Start of Block

Lemma hits_represent_1 vs g hits1 hits2 : program_run g = 1 -> represents hits1 hits2 g ->
  exists g', record_branch_hits vs g = Some g' /\ program_run g' = 1 /\ represents (hits1 ++ vs) hits2 g'.
Proof.
  revert g hits1. induction vs as [|v vs IH]; intros g hits1 Hr Hg; [exists g; by rewrite app_nil_r|].
  simpl. destruct (hit_represents_1 v g _ _ Hr Hg) as (g1 & -> & Hr1 & Hg1). simpl.
  destruct (IH _ _ Hr1 Hg1) as (g' & -> & Hr' & Hg'). exists g'. by rewrite <-app_assoc in Hg'.
Qed.
Lemma hits_represent_2 vs g hits1 hits2 : program_run g = 2 -> represents hits1 hits2 g ->
  exists g', record_branch_hits vs g = Some g' /\ program_run g' = 2 /\ represents hits1 (hits2 ++ vs) g'.
Proof.
  revert g hits2. induction vs as [|v vs IH]; intros g hits2 Hr Hg; [exists g; by rewrite app_nil_r|].
  simpl. destruct (hit_represents_2 v g _ _ Hr Hg) as (g1 & -> & Hr1 & Hg1). simpl.
  destruct (IH _ _ Hr1 Hg1) as (g' & -> & Hr' & Hg'). exists g'. by rewrite <-app_assoc in Hg'.
Qed.

Lemma histories_equal_from_spec n i g : 0 <= i -> i + Z.of_nat n = 8 ->
  zlen (branch_history_1 g) = 8 -> zlen (branch_history_2 g) = 8 ->
  histories_equal_from n i g =
    Some (if decide (drop (Z.to_nat i) (branch_history_1 g) = drop (Z.to_nat i) (branch_history_2 g)) then 1 else 0).
Proof.
  revert i. induction n as [|n IH]; intros i Hi Hn H1 H2; cbn [histories_equal_from].
  - rewrite !drop_ge by (unfold zlen in *; lia). by rewrite decide_True.
  - destruct (rd_Some (branch_history_1 g) i ltac:(lia)) as [x Ex], (rd_Some (branch_history_2 g) i ltac:(lia)) as [y Ey].
    rewrite Ex, Ey. simpl. unfold rd in Ex, Ey. destruct (Z.ltb_spec i 0); [lia|].
    rewrite (drop_S _ _ _ Ex), (drop_S _ _ _ Ey).
    destruct (Z.eqb_spec x y) as [->|Hne]; simpl.
    + rewrite IH by lia. replace (Z.to_nat (i + 1)) with (S (Z.to_nat i)) by lia. repeat case_decide; congruence.
    + rewrite decide_False by congruence. done.
Qed.

Lemma branch_histories_equal_spec hits1 hits2 g : represents hits1 hits2 g ->
  branch_histories_equal g = Some (if decide (padded hits1 = padded hits2) then 1 else 0).
Proof.
  intros [R1 R2 I1 I2]. unfold branch_histories_equal.
  rewrite histories_equal_from_spec by (rewrite ?R1, ?R2, ?zlen_padded; done). 
  by rewrite R1, R2.
Qed.

Definition hit (v : Z) : Prop := v = 0 \/ v = 1.
Lemma hits_not_padding vs : Forall hit vs -> Forall (fun v => v <> -1) vs.
Proof. intros H. eapply Forall_impl; [exact H|]. intros v [-> | ->]; done. Qed.

(** The two runs of a harness: reset, record, record, compare. *)
Definition two_runs (hits1 hits2 : list Z) (g : tracker) : option Z :=
  g ← reset_branch_history g;
  g ← record_branch_hits hits1 (set_run 1 g);
  g ← record_branch_hits hits2 (set_run 2 g);
  branch_histories_equal g.

Lemma two_runs_spec hits1 hits2 g : zlen (branch_history_1 g) = 8 -> zlen (branch_history_2 g) = 8 ->
  Forall hit hits1 -> Forall hit hits2 ->
  two_runs hits1 hits2 g = Some (if decide (take 8 hits1 = take 8 hits2) then 1 else 0).
Proof.
  intros H1 H2 Hh1 Hh2. unfold two_runs.
  destruct (reset_represents g H1 H2) as (g0 & -> & [R1 R2 I1 I2]). simpl.
  destruct (hits_represent_1 hits1 (set_run 1 g0) [] []) as (g1 & -> & _ & [S1 S2 J1 J2]); [done|by split|]. simpl.
  destruct (hits_represent_2 hits2 (set_run 2 g1) hits1 []) as (g2 & -> & _ & Hg2); [done|by split|]. simpl.
  rewrite (branch_histories_equal_spec _ _ _ Hg2). simpl.
  pose proof (padded_eq hits1 hits2 (hits_not_padding _ Hh1) (hits_not_padding _ Hh2)) as Hp.
  repeat case_decide; tauto.
Qed.

(** Two limbs with successive values, whatever [malloc] left in them. *)
Definition concrete_mpi (val : Z) : mpi := mk_mpi 1 2 (Some [val; val + 1]).

Lemma mpi_init_concrete_some b val : zlen b = 2 -> 0 <= val < 2 ^ 63 ->
  mpi_init_concrete (Some b) val = Some (concrete_mpi val).
Proof.
  intros Hb Hv. unfold zlen in Hb.
  destruct b as [|x [|y [|]]]; simpl in Hb; try lia. unfold mpi_init_concrete, concrete_mpi. simpl.
  unfold for_range, wr. simpl. rewrite Z.add_0_r, !wrap_small by (unfold word; lia). done.
Qed.

Lemma mpi_init_symbolic_some b w0 w1 : zlen b = 2 -> 0 <= w0 <= 0xffff -> 0 <= w1 <= 0xffff ->
  mpi_init_symbolic_limited (Some b) [w0; w1] = Some (mk_mpi 1 2 (Some [w0; w1])).
Proof.
  intros Hb H0 H1. unfold zlen in Hb.
  destruct b as [|x [|y [|]]]; simpl in Hb; try lia. unfold mpi_init_symbolic_limited. simpl.
  unfold for_range, rd. simpl. replace (w0 <=? 65535) with true by lia. simpl.
  by replace (w1 <=? 65535) with true by lia.
Qed.

(** The decision and the result of the test function. *)
Definition decision (secret : Z) : Z := if 0 <? secret then 1 else 0.
Definition overflows (pub secret : Z) : bool := if 0 <? secret then pub =? 2 ^ 31 - 1 else pub =? - 2 ^ 31.

Lemma decision_hit s : hit (decision s).
Proof. unfold decision, hit. destruct (0 <? s); auto. Qed.

Lemma test_branch_spec pub s g g' : sword 32 pub -> record_branch_hit (decision s) g = Some g' ->
  if overflows pub s then test_branch pub s g = None
  else exists ret, test_branch pub s g = Some (g', ret).
Proof.
  unfold sword, decision, overflows, test_branch, int. intros Hp Hg.
  destruct (0 <? s); rewrite Hg; simpl.
  - destruct (Z.eqb_spec pub (2 ^ 31 - 1)) as [->|]; [done|].
    replace ((- 2 ^ 31 <=? pub + 1) && (pub + 1 <? 2 ^ 31)) with true by lia. by eexists.
  - destruct (Z.eqb_spec pub (- 2 ^ 31)) as [->|]; [done|].
    replace ((- 2 ^ 31 <=? pub - 1) && (pub - 1 <? 2 ^ 31)) with true by lia. by eexists.
Qed.

Lemma test1_main_spec pub s1 s2 g : zlen (branch_history_1 g) = 8 -> zlen (branch_history_2 g) = 8 ->
  sword 32 pub -> s1 <> s2 -> test1_main pub s1 s2 g =
    if overflows pub s1 || overflows pub s2 then None
    else Some (if eqb (0 <? s1) (0 <? s2) then Returns 0 else AssertionFails).
Proof.
  intros H1 H2 Hp Hne. unfold test1_main. rewrite (proj2 (Z.eqb_neq s1 s2) Hne).
  destruct (reset_represents g H1 H2) as (g0 & -> & [R1 R2 I1 I2]). cbn [mbind option_bind].
  destruct (hit_represents_1 (decision s1) (set_run 1 g0) [] []) as (g1 & E1 & _ & [S1 S2 J1 J2]); [done|by split|].
  pose proof (test_branch_spec pub s1 _ _ Hp E1) as T1.
  destruct (overflows pub s1); [by rewrite T1|]. destruct T1 as [r1 ->]. cbn [mbind option_bind fst].
  destruct (hit_represents_2 (decision s2) (set_run 2 g1) [decision s1] []) as (g2 & E2 & _ & Hg2); [done|by split|].
  pose proof (test_branch_spec pub s2 _ _ Hp E2) as T2.
  destruct (overflows pub s2); [by rewrite T2|]. destruct T2 as [r2 ->]. cbn [mbind option_bind fst orb].
  rewrite (branch_histories_equal_spec _ _ _ Hg2). cbn [mbind option_bind].
  unfold decision. by destruct (0 <? s1), (0 <? s2).
Qed.

(** C14. The tracker and its two harnesses, from globals of the declared sizes.
    Reset, recording of any two sequences of branch decisions in the two runs and
    comparison never leave the arrays, and the histories compare equal exactly if
    the first eight decisions of the runs agree (later ones are dropped).  So the
    assertion of [test1] fails exactly if one secret is positive and the other is
    not, unless the result overflows (then the run is undefined); and the assertion
    of the mbedtls driver, whatever the exponentiation does, fails exactly if the
    first eight branch decisions it reports for the two exponents differ. *)
Theorem branch_tracker_verdicts g : zlen (branch_history_1 g) = 8 -> zlen (branch_history_2 g) = 8 ->
  (forall hits1 hits2, Forall hit hits1 -> Forall hit hits2 ->
     two_runs hits1 hits2 g = Some (if decide (take 8 hits1 = take 8 hits2) then 1 else 0)) /\
  (forall pub secret1 secret2, sword 32 pub -> secret1 <> secret2 ->
     test1_main pub secret1 secret2 g =
       if overflows pub secret1 || overflows pub secret2 then None
       else Some (if eqb (0 <? secret1) (0 <? secret2) then Returns 0 else AssertionFails)) /\
  (forall W exp_mod malloc u0 u1 v0 v1 (w : W), (forall n, exists b, malloc n = Some b /\ zlen b = 2) ->
     0 <= u0 <= 0xffff -> 0 <= u1 <= 0xffff -> 0 <= v0 <= 0xffff -> 0 <= v1 <= 0xffff ->
     (forall a e m c w, Forall hit (exp_mod a e m c w).2) ->
     mbedtls_driver_main exp_mod malloc [u0; u1] [v0; v1] w g =
       let a := concrete_mpi 0x42 in let m := concrete_mpi 0x1337 in let c := concrete_mpi 0xBEEF in
       let r1 := exp_mod a (mk_mpi 1 2 (Some [u0; u1])) m c w in
       let r2 := exp_mod a (mk_mpi 1 2 (Some [v0; v1])) m c r1.1 in
       Some (if decide (take 8 r1.2 = take 8 r2.2) then Returns 0 else AssertionFails)).
Proof.
  intros H1 H2. split_and!.
  - intros. by apply two_runs_spec.
  - intros. by apply test1_main_spec.
  - intros W exp_mod malloc u0 u1 v0 v1 w Hm Hu0 Hu1 Hv0 Hv1 Hh.
    destruct (Hm 0%nat) as (b0 & E0 & L0), (Hm 1%nat) as (b1 & E1 & L1), (Hm 2%nat) as (b2 & E2 & L2),
      (Hm 3%nat) as (b3 & E3 & L3), (Hm 4%nat) as (b4 & E4 & L4).
    unfold mbedtls_driver_main. rewrite E0, E1, E2, E3, E4, !mpi_init_concrete_some by done.
    set (a := concrete_mpi 0x42). set (m := concrete_mpi 0x1337). set (c := concrete_mpi 0xBEEF).
    rewrite !mpi_init_symbolic_some by done. cbn [mbind option_bind]. cbv zeta.
    set (r1 := exp_mod a (mk_mpi 1 2 (Some [u0; u1])) m c w).
    assert (Forall hit r1.2) as Hr1 by apply Hh. destruct r1 as [w1 hits1]. cbn [fst snd] in *.
    set (r2 := exp_mod a (mk_mpi 1 2 (Some [v0; v1])) m c w1).
    assert (Forall hit r2.2) as Hr2 by apply Hh. destruct r2 as [w2 hits2]. cbn [fst snd] in *.
    pose proof (two_runs_spec hits1 hits2 g H1 H2 Hr1 Hr2) as Ht. unfold two_runs in Ht.
    destruct (reset_branch_history g) as [g0|]; [|done]. cbn [mbind option_bind] in *.
    destruct (record_branch_hits hits1 (set_run 1 g0)) as [g1|]; [|done]. cbn [mbind option_bind] in *.
    destruct (record_branch_hits hits2 (set_run 2 g1)) as [g2|]; [|done]. cbn [mbind option_bind] in *.
    rewrite Ht. cbn [mbind option_bind]. by case_decide.
Qed.

(** An exponentiation that reports whether the lowest limb of the exponent is odd. *)
Definition report_parity (a e m c : mpi) (w : unit) : unit * list Z :=
  (tt, [match p e with Some (l :: _) => l mod 2 | _ => 0 end]).

Lemma report_parity_hit a e m c w : Forall hit (report_parity a e m c w).2.
Proof.
  apply Forall_singleton. destruct (p e) as [[|l ls]|]; try by left.
  pose proof (Z.mod_pos_bound l 2). unfold hit. lia.
Qed.

Lemma branch_tracker_verdicts_witness :
  test1_main 0 5 (-5) initial_tracker = Some AssertionFails /\
  two_runs (replicate 8 1 ++ [0]) (replicate 8 1 ++ [1]) initial_tracker = Some 1 /\
  mbedtls_driver_main report_parity (fun _ => Some [7; 7]) [3; 0] [4; 0] tt initial_tracker = Some AssertionFails.
Proof.
  destruct (branch_tracker_verdicts initial_tracker eq_refl eq_refl) as (Ht & H1 & Hd). split_and!.
  - rewrite H1 by (done || unfold sword; lia). done.
  - rewrite Ht; [done|..]; repeat (apply Forall_cons; split; [by (left + right)|]); by apply Forall_nil.
  - rewrite (Hd unit report_parity) by first [done | lia | intros; by eexists | intros; apply report_parity_hit]. done.
Defined.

End of Block

Problem details: Take the lines from the start of the records through the line holding "- rewrite !drop_ge", both included, and please print them exactly, with nothing else.

Exercise solution:
Lemma hits_represent_1 vs g hits1 hits2 : program_run g = 1 -> represents hits1 hits2 g ->
  exists g', record_branch_hits vs g = Some g' /\ program_run g' = 1 /\ represents (hits1 ++ vs) hits2 g'.
Proof.
  revert g hits1. induction vs as [|v vs IH]; intros g hits1 Hr Hg; [exists g; by rewrite app_nil_r|].
  simpl. destruct (hit_represents_1 v g _ _ Hr Hg) as (g1 & -> & Hr1 & Hg1). simpl.
  destruct (IH _ _ Hr1 Hg1) as (g' & -> & Hr' & Hg'). exists g'. by rewrite <-app_assoc in Hg'.
Qed.
Lemma hits_represent_2 vs g hits1 hits2 : program_run g = 2 -> represents hits1 hits2 g ->
  exists g', record_branch_hits vs g = Some g' /\ program_run g' = 2 /\ represents hits1 (hits2 ++ vs) g'.
Proof.
  revert g hits2. induction vs as [|v vs IH]; intros g hits2 Hr Hg; [exists g; by rewrite app_nil_r|].
  simpl. destruct (hit_represents_2 v g _ _ Hr Hg) as (g1 & -> & Hr1 & Hg1). simpl.
  destruct (IH _ _ Hr1 Hg1) as (g' & -> & Hr' & Hg'). exists g'. by rewrite <-app_assoc in Hg'.
Qed.

Lemma histories_equal_from_spec n i g : 0 <= i -> i + Z.of_nat n = 8 ->
  zlen (branch_history_1 g) = 8 -> zlen (branch_history_2 g) = 8 ->
  histories_equal_from n i g =
    Some (if decide (drop (Z.to_nat i) (branch_history_1 g) = drop (Z.to_nat i) (branch_history_2 g)) then 1 else 0).
Proof.
  revert i. induction n as [|n IH]; intros i Hi Hn H1 H2; cbn [histories_equal_from].
  - rewrite !drop_ge by (unfold zlen in *; lia). by rewrite decide_True.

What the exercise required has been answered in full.